§ **DESCRIPTION OF THE TASK**
Of all the lines below, return only those starting with the line holding "(A := A) (S := S) y)." and going on through the line holding "Lemma steady_scan_fuel : steady", exactly as written.

[Stored items]
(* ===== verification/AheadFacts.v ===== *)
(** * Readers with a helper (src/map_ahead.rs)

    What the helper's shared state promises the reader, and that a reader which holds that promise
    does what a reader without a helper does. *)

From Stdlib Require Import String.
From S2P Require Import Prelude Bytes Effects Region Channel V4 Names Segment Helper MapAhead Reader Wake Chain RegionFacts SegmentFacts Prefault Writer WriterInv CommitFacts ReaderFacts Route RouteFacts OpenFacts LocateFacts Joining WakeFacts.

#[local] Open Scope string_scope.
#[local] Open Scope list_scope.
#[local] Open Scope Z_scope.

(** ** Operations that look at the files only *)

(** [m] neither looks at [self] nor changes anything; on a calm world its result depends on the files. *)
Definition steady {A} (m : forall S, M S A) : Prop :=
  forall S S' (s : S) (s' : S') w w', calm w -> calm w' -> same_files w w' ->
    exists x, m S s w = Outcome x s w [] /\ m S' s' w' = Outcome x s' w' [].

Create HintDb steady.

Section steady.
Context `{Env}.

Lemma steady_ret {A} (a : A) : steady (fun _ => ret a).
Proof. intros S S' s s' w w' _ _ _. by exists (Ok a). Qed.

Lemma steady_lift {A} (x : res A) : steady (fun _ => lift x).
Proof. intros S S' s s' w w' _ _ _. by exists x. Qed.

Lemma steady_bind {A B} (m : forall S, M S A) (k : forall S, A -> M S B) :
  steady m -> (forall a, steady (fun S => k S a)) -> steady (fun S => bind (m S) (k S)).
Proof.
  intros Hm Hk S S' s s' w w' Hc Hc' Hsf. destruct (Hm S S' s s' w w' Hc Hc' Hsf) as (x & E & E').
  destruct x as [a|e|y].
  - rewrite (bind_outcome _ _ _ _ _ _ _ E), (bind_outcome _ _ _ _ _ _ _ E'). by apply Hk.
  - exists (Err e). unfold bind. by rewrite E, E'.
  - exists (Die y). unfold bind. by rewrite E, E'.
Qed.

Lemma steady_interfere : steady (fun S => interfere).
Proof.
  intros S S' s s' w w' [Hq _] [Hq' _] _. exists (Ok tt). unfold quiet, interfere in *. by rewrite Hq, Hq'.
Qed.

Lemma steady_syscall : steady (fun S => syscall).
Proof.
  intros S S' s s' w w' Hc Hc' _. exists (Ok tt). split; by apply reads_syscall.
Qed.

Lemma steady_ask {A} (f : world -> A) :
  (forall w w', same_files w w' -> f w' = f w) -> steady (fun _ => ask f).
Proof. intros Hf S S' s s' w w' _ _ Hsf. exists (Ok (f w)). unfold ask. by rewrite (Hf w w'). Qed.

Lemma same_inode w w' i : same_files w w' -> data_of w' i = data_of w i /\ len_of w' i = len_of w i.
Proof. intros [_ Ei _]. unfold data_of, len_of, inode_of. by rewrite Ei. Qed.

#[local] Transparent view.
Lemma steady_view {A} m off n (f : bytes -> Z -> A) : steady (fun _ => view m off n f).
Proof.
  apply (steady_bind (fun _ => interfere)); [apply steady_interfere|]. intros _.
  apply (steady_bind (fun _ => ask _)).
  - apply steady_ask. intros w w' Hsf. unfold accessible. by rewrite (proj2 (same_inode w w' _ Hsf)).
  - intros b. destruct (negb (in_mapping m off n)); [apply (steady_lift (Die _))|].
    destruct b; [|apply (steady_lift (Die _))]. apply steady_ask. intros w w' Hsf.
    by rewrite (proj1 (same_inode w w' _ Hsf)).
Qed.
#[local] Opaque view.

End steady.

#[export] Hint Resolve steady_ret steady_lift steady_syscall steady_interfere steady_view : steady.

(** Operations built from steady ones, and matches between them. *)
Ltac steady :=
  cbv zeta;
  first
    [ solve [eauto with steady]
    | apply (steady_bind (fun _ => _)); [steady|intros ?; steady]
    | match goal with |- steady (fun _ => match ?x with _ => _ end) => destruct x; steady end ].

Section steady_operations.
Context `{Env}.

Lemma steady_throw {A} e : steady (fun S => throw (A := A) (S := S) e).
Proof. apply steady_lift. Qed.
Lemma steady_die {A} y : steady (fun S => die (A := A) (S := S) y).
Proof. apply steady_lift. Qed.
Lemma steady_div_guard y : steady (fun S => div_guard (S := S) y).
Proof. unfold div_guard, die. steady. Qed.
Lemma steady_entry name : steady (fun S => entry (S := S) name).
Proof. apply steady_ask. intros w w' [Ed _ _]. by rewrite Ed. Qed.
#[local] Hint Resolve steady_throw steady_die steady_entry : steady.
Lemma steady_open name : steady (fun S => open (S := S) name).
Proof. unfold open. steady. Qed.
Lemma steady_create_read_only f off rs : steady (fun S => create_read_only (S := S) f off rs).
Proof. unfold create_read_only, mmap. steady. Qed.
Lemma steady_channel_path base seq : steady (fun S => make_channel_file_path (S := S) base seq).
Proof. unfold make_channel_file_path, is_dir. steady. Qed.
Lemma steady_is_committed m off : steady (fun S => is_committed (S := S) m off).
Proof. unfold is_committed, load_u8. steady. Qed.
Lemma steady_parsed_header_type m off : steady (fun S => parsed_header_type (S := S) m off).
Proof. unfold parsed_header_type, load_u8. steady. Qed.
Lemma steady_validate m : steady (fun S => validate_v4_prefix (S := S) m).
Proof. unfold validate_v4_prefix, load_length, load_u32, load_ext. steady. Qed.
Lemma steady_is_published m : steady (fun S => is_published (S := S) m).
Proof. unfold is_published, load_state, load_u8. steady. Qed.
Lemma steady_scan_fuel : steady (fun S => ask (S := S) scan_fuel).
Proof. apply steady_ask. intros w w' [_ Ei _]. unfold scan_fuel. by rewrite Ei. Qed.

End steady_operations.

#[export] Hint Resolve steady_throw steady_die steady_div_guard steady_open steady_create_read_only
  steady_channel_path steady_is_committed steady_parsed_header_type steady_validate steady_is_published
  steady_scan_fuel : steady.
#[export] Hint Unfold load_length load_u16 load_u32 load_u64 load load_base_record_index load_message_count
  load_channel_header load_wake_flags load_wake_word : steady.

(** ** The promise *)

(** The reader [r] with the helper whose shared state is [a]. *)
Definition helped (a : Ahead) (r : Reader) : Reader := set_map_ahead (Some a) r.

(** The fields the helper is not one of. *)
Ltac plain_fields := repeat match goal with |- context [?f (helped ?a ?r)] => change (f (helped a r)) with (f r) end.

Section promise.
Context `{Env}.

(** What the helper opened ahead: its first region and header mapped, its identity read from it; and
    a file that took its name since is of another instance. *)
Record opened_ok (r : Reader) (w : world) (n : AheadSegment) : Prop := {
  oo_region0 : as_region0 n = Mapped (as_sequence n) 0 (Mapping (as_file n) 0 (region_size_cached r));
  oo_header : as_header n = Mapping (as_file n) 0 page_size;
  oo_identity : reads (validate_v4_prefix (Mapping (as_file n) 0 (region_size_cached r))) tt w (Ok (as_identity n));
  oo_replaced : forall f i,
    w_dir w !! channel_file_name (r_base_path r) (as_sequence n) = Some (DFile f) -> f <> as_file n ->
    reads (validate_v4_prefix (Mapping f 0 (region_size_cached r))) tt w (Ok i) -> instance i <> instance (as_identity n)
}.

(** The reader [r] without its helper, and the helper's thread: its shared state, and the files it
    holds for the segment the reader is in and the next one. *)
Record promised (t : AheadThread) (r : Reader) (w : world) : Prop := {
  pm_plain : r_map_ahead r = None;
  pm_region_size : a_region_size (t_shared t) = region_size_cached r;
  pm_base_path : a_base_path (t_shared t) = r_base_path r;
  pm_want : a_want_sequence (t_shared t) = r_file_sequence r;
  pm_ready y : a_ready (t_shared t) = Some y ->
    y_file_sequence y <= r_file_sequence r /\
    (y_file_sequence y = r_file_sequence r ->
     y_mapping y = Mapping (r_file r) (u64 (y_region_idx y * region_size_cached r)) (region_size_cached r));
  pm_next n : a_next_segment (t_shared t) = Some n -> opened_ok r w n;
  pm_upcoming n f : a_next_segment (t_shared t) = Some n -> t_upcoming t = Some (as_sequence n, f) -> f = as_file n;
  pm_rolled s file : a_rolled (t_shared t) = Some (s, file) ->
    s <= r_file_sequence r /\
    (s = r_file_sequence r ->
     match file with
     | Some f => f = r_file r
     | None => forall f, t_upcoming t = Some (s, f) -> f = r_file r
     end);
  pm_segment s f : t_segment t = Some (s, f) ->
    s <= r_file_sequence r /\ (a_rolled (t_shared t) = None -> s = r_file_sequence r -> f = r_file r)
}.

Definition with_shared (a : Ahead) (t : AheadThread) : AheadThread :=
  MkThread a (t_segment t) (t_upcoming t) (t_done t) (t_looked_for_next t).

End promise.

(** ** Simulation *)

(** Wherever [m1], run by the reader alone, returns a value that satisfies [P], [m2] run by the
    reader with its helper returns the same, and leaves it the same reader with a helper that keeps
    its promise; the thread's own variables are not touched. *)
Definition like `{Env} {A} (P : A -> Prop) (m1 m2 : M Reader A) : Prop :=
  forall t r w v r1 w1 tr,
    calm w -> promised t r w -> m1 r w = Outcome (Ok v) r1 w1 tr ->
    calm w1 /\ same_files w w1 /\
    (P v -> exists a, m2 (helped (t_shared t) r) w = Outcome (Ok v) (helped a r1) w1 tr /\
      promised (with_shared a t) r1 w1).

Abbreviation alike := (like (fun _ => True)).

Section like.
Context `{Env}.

§ **YOUR RESPONSE**
Lemma steady_die {A} y : steady (fun S => die (A := A) (S := S) y).
Proof. apply steady_lift. Qed.
Lemma steady_div_guard y : steady (fun S => div_guard (S := S) y).
Proof. unfold div_guard, die. steady. Qed.
Lemma steady_entry name : steady (fun S => entry (S := S) name).
Proof. apply steady_ask. intros w w' [Ed _ _]. by rewrite Ed. Qed.
#[local] Hint Resolve steady_throw steady_die steady_entry : steady.
Lemma steady_open name : steady (fun S => open (S := S) name).
Proof. unfold open. steady. Qed.
Lemma steady_create_read_only f off rs : steady (fun S => create_read_only (S := S) f off rs).
Proof. unfold create_read_only, mmap. steady. Qed.
Lemma steady_channel_path base seq : steady (fun S => make_channel_file_path (S := S) base seq).
Proof. unfold make_channel_file_path, is_dir. steady. Qed.
Lemma steady_is_committed m off : steady (fun S => is_committed (S := S) m off).
Proof. unfold is_committed, load_u8. steady. Qed.
Lemma steady_parsed_header_type m off : steady (fun S => parsed_header_type (S := S) m off).
Proof. unfold parsed_header_type, load_u8. steady. Qed.
Lemma steady_validate m : steady (fun S => validate_v4_prefix (S := S) m).
Proof. unfold validate_v4_prefix, load_length, load_u32, load_ext. steady. Qed.
Lemma steady_is_published m : steady (fun S => is_published (S := S) m).
Proof. unfold is_published, load_state, load_u8. steady. Qed.
Lemma steady_scan_fuel : steady (fun S => ask (S := S) scan_fuel).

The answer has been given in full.